Since 1999, more than 2,000 minors from five countries, including Colombia, have visited the United States, and more than 80% of them have found their adoptive parents.

Campbell participated in the program in 2018 and met a 13-year-old teenager. However, the adoption process could not be started. “I had had the girl for five weeks, and I was excited about her, but when she returned to Colombia, she was no longer available for adoption,” said Campbell.

Fate wanted them together

After months, Kidsave contacted Campbell again. They told her that there was another girl who was looking for a family. The girl had also come to the United States in 2018. “But she didn’t find a family either. The people who received her could not adopt her,” Campbell said.

Blind love

“They told me about Flor, and when I read her file, and I knew that she was going to be my daughter. So, without knowing her, I started the adoption papers,” she said.

That same October 2018, Campbell applied to adopt her. The paperwork took two months before she finally received approval.

The following weeks were spent getting to know each other through Zoom. “We talked a lot to get to know each other and we felt well connected,” Campbell recalled.

Finally, on April 1, 2019, the day came for them to see each other in person. “I traveled to Bogotá to pick up who would be my daughter,” she said.

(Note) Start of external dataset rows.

(** [capture_as_base64(region)]: the outcome, and the rectangles handed to
    [self._sct.grab]. *)
Definition capture_as_base64 (self : t) (screen : platform)
    (region : option Config.region) : result string * list monitor :=
  match _build_monitor self region with
  | Return monitor => (screen monitor, [monitor])
  | Raise e => (Raise e, [])
  end.

End ScreenCapture.

(** ** ui/overlay.py *)

Module OverlayWindow.

(** The state of the window the pipeline can observe or change: whether it
    is visible, and the text and style of the result label. *)
Record t : Type := {
  visible : bool;
  label_text : string;
  label_style : string
}.

Definition __init__ : t :=
  {| visible := false;
     label_text := "Ready. Press Ctrl+Shift+S to scan screen.";
     label_style := "color: #cccccc; font-size: 13px;" |}.

Definition isVisible (self : t) : bool := visible self.

Definition show (self : t) : t :=
  {| visible := true; label_text := label_text self;
     label_style := label_style self |}.

Definition hide (self : t) : t :=
  {| visible := false; label_text := label_text self;
     label_style := label_style self |}.

Definition LOADING_TEXT : string := "⏳ Analyzing screen…".

Definition set_label (text style : string) (self : t) : t :=
  let self := {| visible := visible self; label_text := text;
                 label_style := style |} in
  if negb (isVisible self) then show self else self.

Definition show_loading (self : t) : t :=
  set_label LOADING_TEXT "color: #aaaaaa; font-style: italic;" self.

Definition show_result (text : string) (self : t) : t :=
  set_label text "color: #ffffff;" self.

Definition show_error (message : string) (self : t) : t :=
  set_label ("❌ Error: " ++ message) "color: #ff6b6b;" self.

Definition toggle_visibility (self : t) : t :=
  if isVisible self then hide self else show self.

End OverlayWindow.

(** ** main.py *)

(** What the collaborators receive, in order: the calls [App] makes on the
    overlay, the rectangles grabbed, the threads started, the requests
    posted, and the exception that leaves a handler uncaught, which its
    caller (the hotkey listener) receives. *)
Inductive call : Type :=
| Hide
| Show
| ToggleVisibility
| ShowLoading
| ShowResult (text : string)
| ShowError (message : string)
| Grab (m : ScreenCapture.monitor)
| ThreadStart (image : string)
| Post (req : Request)
| Uncaught (e : exn).

Module AIWorker.

Record t : Type := {
  _image : string;
  _client : GitHubAIClient.t
}.

(** The signal a run ends with. *)
Inductive signal : Type :=
| finished (answer : string)
| error (message : string).

Definition type_name (v : value) : string :=
  match v with
  | VNone => "NoneType"
  | VBool _ => "bool"
  | VInt _ => "int"
  | VFloat _ => "float"
  | VStr _ => "str"
  | VList _ => "list"
  | VDict _ => "dict"
  end.

(** [self.finished.emit(answer)] on a [pyqtSignal(str)]: a [str] is
    delivered as it is, [None] is delivered as the empty string, and a
    value of another type is refused. *)
Definition emit_finished (answer : value) : result signal :=
  match answer with
  | VStr s => Return (finished s)
  | VNone => Return (finished EmptyString)
  | v => Raise (Exn TypeError
           ("AIWorker.finished[str].emit(): argument 1 has unexpected type '"
            ++ type_name v ++ "'"))
  end.

(** [run()]: the signal emitted; every exception is caught. *)
Definition run `{Runtime} (self : t) (net : transport)
    : list Request -> signal * list Request :=
  fun sent =>
    match (answer ← GitHubAIClient.answer_from_screenshot
                      (_client self) net (_image self);
           lift (emit_finished answer)) sent with
    | (Return sig, sent') => (sig, sent')
    | (Raise exc, sent') =>
        let details := format_exc exc in
        (error (exn_str exc ++ LF ++ LF ++ "Details:" ++ LF ++ details), sent')
    end.

End AIWorker.

Module App.

(** The [QThread] object behind [self._thread].  It runs from [start()]
    until the worker's signal makes it quit.  [_start_worker] connects
    [finished] to [deleteLater], so a thread that no longer runs has been
    deleted, while [self._thread] still refers to it: in this record
    [isRunning := false] is that deleted thread. *)
Record QThread : Type := { isRunning : bool }.

Definition deleted (thread : QThread) : bool := negb (isRunning thread).

Definition THREAD_DELETED : exn :=
  Exn (OtherException "RuntimeError")
    "wrapped C/C++ object of type QThread has been deleted".

(** [thread.isRunning()]: a method call on a deleted object raises. *)
Definition call_isRunning (thread : QThread) : result bool :=
  if deleted thread then Raise THREAD_DELETED else Return (isRunning thread).

Record t : Type := {
  _capture : ScreenCapture.t;
  _ai_client : GitHubAIClient.t;
  _overlay : OverlayWindow.t;
  _region : option Config.region;
  _thread : option QThread;
  _worker : option AIWorker.t;
  (** the calls received by the collaborators so far *)
  calls : list call
}.

Definition with_overlay (c : call) (f : OverlayWindow.t -> OverlayWindow.t)
    (self : t) : t :=
  {| _capture := _capture self; _ai_client := _ai_client self;
     _overlay := f (_overlay self); _region := _region self;
     _thread := _thread self; _worker := _worker self;
     calls := (calls self ++ [c])%list |}.

Definition record_calls (cs : list call) (self : t) : t :=
  {| _capture := _capture self; _ai_client := _ai_client self;
     _overlay := _overlay self; _region := _region self;
     _thread := _thread self; _worker := _worker self;
     calls := (calls self ++ cs)%list |}.

Section Pipeline.
Context `{Runtime}.

(** [App()]: the configuration is the module [config] as loaded; the
    monitors are what mss reports. *)
Definition __init__ (config : Config.t) (monitors : list ScreenCapture.monitor)
    : io t :=
  region ← lift (Config.CAPTURE_REGION config);
  ai_client ← GitHubAIClient.default_init config;
  mret {| _capture := {| ScreenCapture.monitors := monitors |};
          _ai_client := ai_client;
          _overlay := OverlayWindow.__init__;
          _region := region;
          _thread := None;
          _worker := None;
          calls := [] |}.

(** [run()] up to entering the event loop. *)
Definition run (self : t) : t := with_overlay Show OverlayWindow.show self.

(** [_start_worker(b64_image)].  The guard calls [isRunning()] on
    whatever [self._thread] refers to; on the deleted thread of a finished
    run the call raises, and the exception leaves [_start_worker]. *)
Definition _start_worker (b64_image : string) (self : t) : t :=
  let guard : result bool :=
    match _thread self with
    | Some thread => call_isRunning thread
    | None => Return false
    end in
  match guard with
  | Return true => self
  | Return false =>
      {| _capture := _capture self; _ai_client := _ai_client self;
         _overlay := _overlay self; _region := _region self;
         _thread := Some {| isRunning := true |};
         _worker := Some {| AIWorker._image := b64_image;
                            AIWorker._client := _ai_client self |};
         calls := (calls self ++ [ThreadStart b64_image])%list |}
  | Raise exc => record_calls [Uncaught exc] self
  end.

(** [_trigger_scan()], with the screen as the capture finds it.  The
    [finally] clause runs on both paths, after the handler on the failing
    one.  [_start_worker] is called outside the [try]: an exception it
    raises leaves [_trigger_scan] as well. *)
Definition _trigger_scan (screen : ScreenCapture.platform) (self : t) : t :=
  let was_visible := OverlayWindow.isVisible (_overlay self) in
  let self := with_overlay Hide OverlayWindow.hide self in
  let finally (self : t) : t :=
    if was_visible
    then with_overlay ShowLoading OverlayWindow.show_loading self
    else self in
  match ScreenCapture.capture_as_base64 (_capture self) screen (_region self) with
  | (Return b64, grabs) =>
      let self := record_calls (Grab <$> grabs) self in
      let self := finally self in
      _start_worker b64 self
  | (Raise exc, grabs) =>
      let self := record_calls (Grab <$> grabs) self in
      let message :=
        "Screen capture failed: " ++ exn_str exc ++ LF ++ format_exc exc in
      let self :=
        with_overlay (ShowError message) (OverlayWindow.show_error message) self in
      finally self
  end.

Definition _on_ai_finished (answer : string) (self : t) : t :=
  with_overlay (ShowResult answer) (OverlayWindow.show_result answer) self.

Definition _on_ai_error (message : string) (self : t) : t :=
  with_overlay (ShowError message) (OverlayWindow.show_error message) self.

A video shows how nervous Flor was waiting at the wellness center for her future mother. When Flor and Kristiana saw each other, Flor ran to hug Kristina tightly. It was as if she did not want to let go of her, as her eyes filled with tears. Her smile could light up a room.

Radical life change

“Flor is a very special girl, very strong and loving. We get along well, and the house is always happy,” said the Campbell. The young girl is adapting to the new system, as she is learning English and recently just started school in person.

Covid-19 benefits

Campbell says the pandemic benefited her and her daughter by giving them more time to get to know each other better.

The lawyer adopted Flor in April 2019. “I asked for six months’ leave to spend time with my daughter,” she said. She returned to work in January and in March the pandemic was declared, thus, closing everything. “So, we were able to spend an entire year together because I work from home,” she said.

Kidsave spokesperson

Campbell is now part of the Kidsave team and promoted the program at various events during July and August. “The important thing about Kidsave is that it focuses on older children, who have little chance of finding a family. Most people want to adopt young children and it is difficult for teens,” Campbell said.

In fact, Flor spent most of her life in foster care. “She wanted a permanent home,” her mother said.

Program history

Kidsave was born at the initiative of Terry Baugh and her business partner, Randi Thompson.

In 1993, Baugh traveled to Russia to adopt a child. She was not prepared for what she saw. The orphanage was a large, cold institution with an insufficient number of caregivers for all the children. Children with shaved heads sat in pens without toys or stimulation. The caregivers meant well, but there were too few for so many children.

For months afterward, Baugh could not get the children’s faces out of her mind and shared her experience with Thompson, who was also a foster mother.

Thompson was working on a project in Kazakhstan, so on her next trip there, she visited an orphanage for older children who were considered “non-adoptable,” and what she saw there seemed even worse. She saw 15-year-old children who were about to leave the orphanage and start living alone on the streets. These were the children the world had truly forgotten, the ones who had no hope of any future. They needed a miracle. So Terry Baugh and Randi Thompson teamed up to make that miracle a reality and founded Kidsave.

In 1999, Kidsave gave 177 older children from orphanages summer vacations in the United States with American families, and 97% were adopted. The program now works in Russia, Colombia, and the US. In addition to Colombian and Russian children, children from Sierra Leone and Ukraine are included.

The program helps change the lives of these children and the parents who adopt them, as it did with Campbell. “Now Flor is my priority and joy,” she smiled.